**THE TASK:**
Locate, in the data below, the line that contains "by (clear; induction" and the line that contains "a secret. *)"; reproduce exactly those two lines and every line between them, nothing more.

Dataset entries
(* ===== verification/ExecutorSpec.v ===== *)
(** * Properties of the operation executor

    For every interleaving of the worker threads' database calls with
    submissions, retries, shutdown and the rest of the controller: slots are
    conserved, and no accepted dispatch is stranded. *)

From S2P Require Import Prelude Regex Json Clock Validation Runtime Sql Schema StorageCapacity Operations.
From S2P Require Import FinishingRetries OperationsSpec AdmissionSpec Executor.

(** ** Dispatches that await a worker *)

Definition live (id : string) (d : Db) : Prop :=
  exists r, In r (operation_dispatches d) /\ dp_operation_id r = id /\ interrupted r = true.

(** No dispatch but [ids] becomes pending or running. *)
Definition quiet_but (ids : list string) (d d' : Db) : Prop :=
  forall j, live j d' -> live j d \/ In j ids.

Abbreviation quiet := (quiet_but []).

#[export] Instance quiet_preorder ids : PreOrder (quiet_but ids).
Proof.
  split; [by intros d j H; left|]. intros d1 d2 d3 H12 H23 j Hj.
  destruct (H23 j Hj) as [H|]; [apply H12, H|by right].
Qed.

Lemma quiet_frame ids d d' : operation_dispatches d' = operation_dispatches d -> quiet_but ids d d'.
Proof. intros He j (r & Hr & H). left. exists r. by rewrite <- He. Qed.

Lemma quiet_update ids d p f :
  (forall r, p r = true -> dp_operation_id (f r) = dp_operation_id r) ->
  (forall r, p r = true -> interrupted (f r) = true -> interrupted r = true \/ In (dp_operation_id r) ids) ->
  quiet_but ids d (with_operation_dispatches (apply_where p f (operation_dispatches d)) d).
Proof.
  intros Hid Hf j (r & (r0 & Hr0 & ->)%in_apply_where & Hj & Hi). destruct (p r0) eqn:E.
  - rewrite Hid in Hj by done. subst j. destruct (Hf r0 E Hi); [left; by exists r0|by right].
  - left. by exists r0.
Qed.
#[export] Hint Extern 1 (quiet_but _ _ (put_rows _ _)) =>
  first [apply quiet_frame; reflexivity | apply quiet_update; [done|by auto] ] : evolve.

Lemma quiet_weaken {A} ids (m : DB A) : evolves quiet m -> evolves (quiet_but ids) m.
Proof. intros Hm c j Hj. by destruct (Hm c j Hj) as [|[]]; left. Qed.

Definition other_calls (k : journal_call) : Prop :=
  match k with Enqueue _ _ _ _ | Requeue _ _ _ _ _ | SetDispatch _ _ _ _ => False | _ => True end.
(* ===== verification/Fingerprint.v ===== *)
(** * Request fingerprints
    (src/openstack_platform/controller/database.py: [request_fingerprint])

    A claimed idempotency key is bound to the SHA-256 of the canonical request.
    Before hashing, the request is checked for keys that name secrets; the names
    of storage outputs in a deployment configuration are public, so the check
    sees a copy in which they are values. *)

From S2P Require Import Prelude Regex Json JsonParse Validation Runtime Sql Schema StorageContract.
From S2P Require Import DeploymentConfig Sha256 Operations.

Definition fingerprint_limit : Z := 1048576.

Definition supported_outputs : list string :=
  concat (map (fun ty => default [] (RESOURCE_OUTPUTS ty)) RESOURCE_TYPES).

Definition public_output (kv : string * string) : result json :=
  if one_of_words supported_outputs kv.1 then target ← env_key kv.2; Ok (JArr [JStr kv.1; JStr target])
  else Raise (ValidationError "storage output is not supported").

Definition public_binding (b : StorageOutputBinding) : result json :=
  pairs ← each public_output (sort_by pair_leb (sb_outputs b));
  Ok (JObj [("outputs", JArr pairs); ("resourceId", JStr (sb_resource_id b))]).

(** The parsed configuration with its outputs as pairs *)
Definition public_configuration (item : json) : result json :=
  configuration ← parse_configuration item;
  bindings ← each public_binding (cf_storage_bindings configuration);
  Ok match canonical (configuration_value configuration) with
     | JObj public => JObj (dict_set "storageBindings" (JArr bindings) public)
     | v => v
     end.

(** [key == "configuration" and isinstance(item, dict) and "storageBindings" in item] *)
Definition binds_storage (key : string) (item : json) : bool :=
  String.eqb key "configuration"
  && match item with
     | JObj d => match dict_get "storageBindings" d with Some _ => true | None => false end
     | _ => false
     end.

Fixpoint _fingerprint_validation_view (value : json) : result json :=
  match value with
  | JArr l => items ← each _fingerprint_validation_view l; Ok (JArr items)
  | JObj d =>
      members ← each (fun kv =>
        item ← (if binds_storage kv.1 kv.2 then public_configuration kv.2
                else _fingerprint_validation_view kv.2);
        Ok (kv.1, item)) d;
      Ok (JObj members)
  | _ => Ok value
  end.

Definition request_fingerprint (request : dict) : result string :=
  view ← _fingerprint_validation_view (JObj request);
  if negb (refs_clean view) then Raise (ValidationError "operation refs key may contain secret material")
  else
    let encoded := dumps (JObj request) in
    if fingerprint_limit <? Z.of_nat (String.length encoded)
    then Raise (ValidationError "idempotency request exceeds its 1048576-byte limit")
    else Ok (sha256_hexdigest encoded).

(** ** Properties *)

(** The keys at every depth, those inside a public configuration left out *)
Fixpoint exposed_keys (v : json) : list string :=
  match v with
  | JArr l => concat (map exposed_keys l)
  | JObj d => concat (map (fun kv => kv.1 :: (if binds_storage kv.1 kv.2 then [] else exposed_keys kv.2)) d)
  | _ => []
  end.

Definition names_no_secret (v : json) : Prop := forall k, In k (exposed_keys v) -> search _SECRET_KEY k = false.

Lemma view_names_no_secret v w : _fingerprint_validation_view v = Ok w -> refs_clean w = true -> names_no_secret v.
Proof.
  revert w. induction v as [| | | |l IH|d IH] using json_nested_ind; intros w H Hc k Hk; try done.
  - simpl in H. apply rbind_ok in H as (items & Hi & [= <-]).
    apply in_concat in Hk as (ks & Hks & Hk). apply in_map_iff in Hks as (v & <- & Hv).
    apply each_ok in Hi. simpl in Hc.
    apply list_elem_of_In, list_elem_of_lookup_1 in Hv as (i & Hv).
    destruct (Forall2_lookup_l _ _ _ _ _ Hi Hv) as (w & Hw & E).
    rewrite Forall_lookup in IH. apply (IH i v Hv w E); [|done].
    rewrite forallb_forall in Hc. apply Hc, list_elem_of_In. by apply (list_elem_of_lookup_2 _ i).
  - simpl in H. apply rbind_ok in H as (members & Hm & [= <-]).
    apply in_concat in Hk as (ks & Hks & Hk). apply in_map_iff in Hks as (kv & <- & Hv).
    apply each_ok in Hm. simpl in Hc.
    apply list_elem_of_In, list_elem_of_lookup_1 in Hv as (i & Hv).
    destruct (Forall2_lookup_l _ _ _ _ _ Hm Hv) as (m & Hi & E).
    apply rbind_ok in E as (item & E & [= <-]).
    rewrite forallb_forall in Hc. assert (Hcm := Hc _ (proj1 (list_elem_of_In _ _) (list_elem_of_lookup_2 _ i _ Hi))).
    apply andb_true_iff in Hcm as [Hcs Hcm]. destruct Hk as [<-|Hk]; [by apply negb_true_iff|].
    destruct (binds_storage kv.1 kv.2); [done|]. rewrite Forall_lookup in IH. by apply (IH i kv Hv item E).
Qed.

Lemma all_in_rep f lo hi g s : forallb f (list_ascii_of_string s) = true ->
  (lo <= String.length s)%nat -> below (String.length s) hi -> lang (Rep lo hi g (Cls f)) s.
Proof.
  intros Hf Hlo Hhi. exists (map (fun a => String a "") (list_ascii_of_string s)).
  assert (Hn : length (list_ascii_of_string s) = String.length s)
    by (clear; induction s as [|a s IH]; simpl; lia).
  rewrite length_map, Hn. split_and!; [|clear Hlo Hhi Hn|done|done].
  - clear. induction s as [|a s IH]; simpl; [done|]. by rewrite <- IH.
  - apply Forall_forall. intros t Ht. apply list_elem_of_In, in_map_iff in Ht as (a & <- & Ha).
    exists a. split; [done|]. rewrite forallb_forall in Hf. by apply Hf.
Qed.

Lemma sha256_hex_digest data : sha256_hex (sha256_hexdigest data) = Ok (sha256_hexdigest data).
Proof.
  destruct (sha256_hexdigest_hex data) as [Hn Hd]. apply matching_ok. split; [done|].
  apply fullmatch_iff; [done|]. apply all_in_rep; [done|lia|simpl; lia].
Qed.

Lemma fingerprint_digest request f : request_fingerprint request = Ok f -> sha256_hexdigest (dumps (JObj request)) = f.
Proof.
  unfold request_fingerprint. intros (view & _ & H)%rbind_ok.
  destruct (negb _); [done|]. destruct (fingerprint_limit <? _); [done|]. by injection H.
Qed.

(** Two texts with the same SHA-256 *)
Definition collide (s t : string) : Prop := s <> t /\ sha256_hexdigest s = sha256_hexdigest t.

(** The canonical text tells requests apart. *)
Lemma dumps_injective v w : encodable v -> encodable w -> dumps v = dumps w -> canonical v = canonical w.
Proof. intros Hv Hw E. apply loads_dumps in Hv, Hw. rewrite E in Hv. congruence. Qed.

Lemma dumps_same_canonical v w : canonical v = canonical w -> dumps v = dumps w.
Proof. intros E. transitivity (dumps (canonical v)); [symmetry|rewrite E]; apply dumps_canonical. Qed.

(** C38. A request's fingerprint is the SHA-256 of the request's canonical JSON,
    in the 64 hexadecimal digits that claiming an idempotency key demands.  It
    binds the key to the request: another request has the same fingerprint when
    it differs in the order of keys only, and otherwise only if the two canonical
    texts collide under SHA-256, for requests whose keys are unique and whose
    integers Python's decoder accepts.  The request's text fits the limit, and outside
    a public configuration with storage bindings no key of it, at any depth, names
    a secret. *)
Theorem request_fingerprint_well_formed request f :
  request_fingerprint request = Ok f ->
  f = sha256_hexdigest (dumps (JObj request)) /\ sha256_hex f = Ok f
  /\ Z.of_nat (String.length (dumps (JObj request))) <= 1048576
  /\ names_no_secret (JObj request)
  /\ forall request' f', request_fingerprint request' = Ok f' ->
       (canonical (JObj request') = canonical (JObj request) -> f' = f)
       /\ (encodable (JObj request) -> encodable (JObj request') -> f' = f ->
            canonical (JObj request') = canonical (JObj request)
            \/ collide (dumps (JObj request')) (dumps (JObj request))).
Proof.
  intros H. pose proof (fingerprint_digest _ _ H) as Hf. unfold request_fingerprint in H.
  apply rbind_ok in H as (view & Hv & H). destruct (refs_clean view) eqn:Hc; [|done]. cbn [negb] in H.
  destruct (fingerprint_limit <? _) eqn:Hl; [done|]. clear H. apply Z.ltb_ge in Hl. split_and!; [done| |done| |].
  - rewrite <- Hf. apply sha256_hex_digest.
  - by apply (view_names_no_secret _ view).
  - intros request' f' H'%fingerprint_digest. rewrite <- Hf, <- H'. split.
    + by intros E%dumps_same_canonical; rewrite E.
    + intros He He' E. destruct (decide (dumps (JObj request') = dumps (JObj request))) as [Ed|Ed]; [left|by right].
      by apply dumps_injective.
Qed.

(** ** A request with public storage outputs *)

Definition demo_request (first : bool) : dict :=
  let configuration := ("configuration", JObj [
    ("schemaVersion", JInt 1);
    ("build", JObj [("runtime", JStr "node"); ("packages", JArr [JStr "."]); ("buildScript", JNull);
                    ("startScript", JStr "start")]);
    ("runtime", JObj [("port", JInt 8080); ("healthPath", JStr "/health")]);
    ("storageBindings", JArr [JObj [("resourceId", JStr "11111111-1111-4111-8111-111111111111");
       ("outputs", JObj [("secret_access_key", JStr "S3_SECRET")])]])]) in
  let commit := ("commit", JStr "0123456789abcdef0123456789abcdef01234567") in
  if first then [configuration; commit] else [commit; configuration].

Lemma request_fingerprint_well_formed_witness :
  request_fingerprint (demo_request true) = request_fingerprint (demo_request false)
  /\ request_fingerprint [("secret_key", JStr "x")]
     = Raise (ValidationError "operation refs key may contain secret material")
  /\ exists f, request_fingerprint (demo_request true) = Ok f /\ sha256_hex f = Ok f
  /\ f = sha256_hexdigest (dumps (JObj (demo_request true))) /\ names_no_secret (JObj (demo_request true)).
Proof.
  split; [vm_compute; reflexivity|]. split; [vm_compute; reflexivity|].
  assert (H : exists f, request_fingerprint (demo_request true) = Ok f) by (eexists; vm_compute; reflexivity).
  destruct H as [f Hf]. exists f. split; [exact Hf|].
  destruct (request_fingerprint_well_formed _ _ Hf) as (H1 & H2 & _ & H3 & _). by split_and!.
Defined.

**RESPONSE TO THE TASK:**
    by (clear; induction s as [|a s IH]; simpl; lia).
  rewrite length_map, Hn. split_and!; [|clear Hlo Hhi Hn|done|done].
  - clear. induction s as [|a s IH]; simpl; [done|]. by rewrite <- IH.
  - apply Forall_forall. intros t Ht. apply list_elem_of_In, in_map_iff in Ht as (a & <- & Ha).
    exists a. split; [done|]. rewrite forallb_forall in Hf. by apply Hf.
Qed.

Lemma sha256_hex_digest data : sha256_hex (sha256_hexdigest data) = Ok (sha256_hexdigest data).
Proof.
  destruct (sha256_hexdigest_hex data) as [Hn Hd]. apply matching_ok. split; [done|].
  apply fullmatch_iff; [done|]. apply all_in_rep; [done|lia|simpl; lia].
Qed.

Lemma fingerprint_digest request f : request_fingerprint request = Ok f -> sha256_hexdigest (dumps (JObj request)) = f.
Proof.
  unfold request_fingerprint. intros (view & _ & H)%rbind_ok.
  destruct (negb _); [done|]. destruct (fingerprint_limit <? _); [done|]. by injection H.
Qed.

(** Two texts with the same SHA-256 *)
Definition collide (s t : string) : Prop := s <> t /\ sha256_hexdigest s = sha256_hexdigest t.

(** The canonical text tells requests apart. *)
Lemma dumps_injective v w : encodable v -> encodable w -> dumps v = dumps w -> canonical v = canonical w.
Proof. intros Hv Hw E. apply loads_dumps in Hv, Hw. rewrite E in Hv. congruence. Qed.

Lemma dumps_same_canonical v w : canonical v = canonical w -> dumps v = dumps w.
Proof. intros E. transitivity (dumps (canonical v)); [symmetry|rewrite E]; apply dumps_canonical. Qed.

(** C38. A request's fingerprint is the SHA-256 of the request's canonical JSON,
    in the 64 hexadecimal digits that claiming an idempotency key demands.  It
    binds the key to the request: another request has the same fingerprint when
    it differs in the order of keys only, and otherwise only if the two canonical
    texts collide under SHA-256, for requests whose keys are unique and whose
    integers Python's decoder accepts.  The request's text fits the limit, and outside
    a public configuration with storage bindings no key of it, at any depth, names
    a secret. *)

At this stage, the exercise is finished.